**TASK DIRECTIONS**: Scan the listing below and copy every line holding "startswith".

**DATA EXCERPTS**:
(** * Knowledge-base search engine: chunker and RAG pipeline

    A shallow embedding of [backend/document_utils.py] (the chunker
    [DocumentParser.chunk_text]) and of [backend/rag.py] (the class
    [RAGSystem]), together with the properties of the pipeline.

    Conventions.
    - Python [int] is [Z] (unbounded).
    - Python [str] is [list ascii]; a character is a code point in the
      range U+0000..U+00FF.
    - Python calls that can raise are computations in a state-and-exception
      monad over the object's fields and the disk. *)

From Stdlib Require Import ZArith Lia Ascii String List.
From stdpp Require Import base list gmap strings pretty sorting.

Local Open Scope Z_scope.

Abbreviation str := (list ascii).

(** A literal. *)
Definition py (s : string) : str := list_ascii_of_string s.

(** The line feed, written ["\n"] in the source. *)
Definition nl : str := [ascii_of_nat 10].

(** ** Built-in string operations *)

Module PyStr.

Definition len (s : str) : Z := Z.of_nat (length s).

(** Index adjustment of a slice bound: a negative bound counts from the
    end, and every bound is clipped to [0, n]. *)
Definition adjust (n i : Z) : Z :=
  if i <? 0 then Z.max 0 (i + n) else Z.min i n.

(** [s[a:b]] *)
Definition slice (s : str) (a b : Z) : str :=
  let a' := adjust (len s) a in
  let b' := adjust (len s) b in
  take (Z.to_nat (b' - a')) (drop (Z.to_nat a') s).

(** [s[:n]] for a literal [n >= 0]. *)
Definition prefix (s : str) (n : Z) : str := slice s 0 n.

Fixpoint startswith (s sub : str) : bool :=
  match sub, s with
  | [], _ => true
  | _ :: _, [] => false
  | c :: sub', c' :: s' => if decide (c = c') then startswith s' sub' else false
  end.

(** Offset of the last occurrence of [sub] lying inside [w], scanning
    [w] from offset [i] with [acc] the last occurrence seen so far. *)
Fixpoint last_occurrence (sub w : str) (i : nat) (acc : option nat) : option nat :=
  match w with
  | [] => if startswith [] sub then Some i else acc
  | _ :: w' =>
      last_occurrence sub w' (S i) (if startswith w sub then Some i else acc)
  end.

**THE COMPLETED TASK**:
Fixpoint startswith (s sub : str) : bool :=
  | c :: sub', c' :: s' => if decide (c = c') then startswith s' sub' else false
  | [] => if startswith [] sub then Some i else acc
      last_occurrence sub w' (S i) (if startswith w sub then Some i else acc)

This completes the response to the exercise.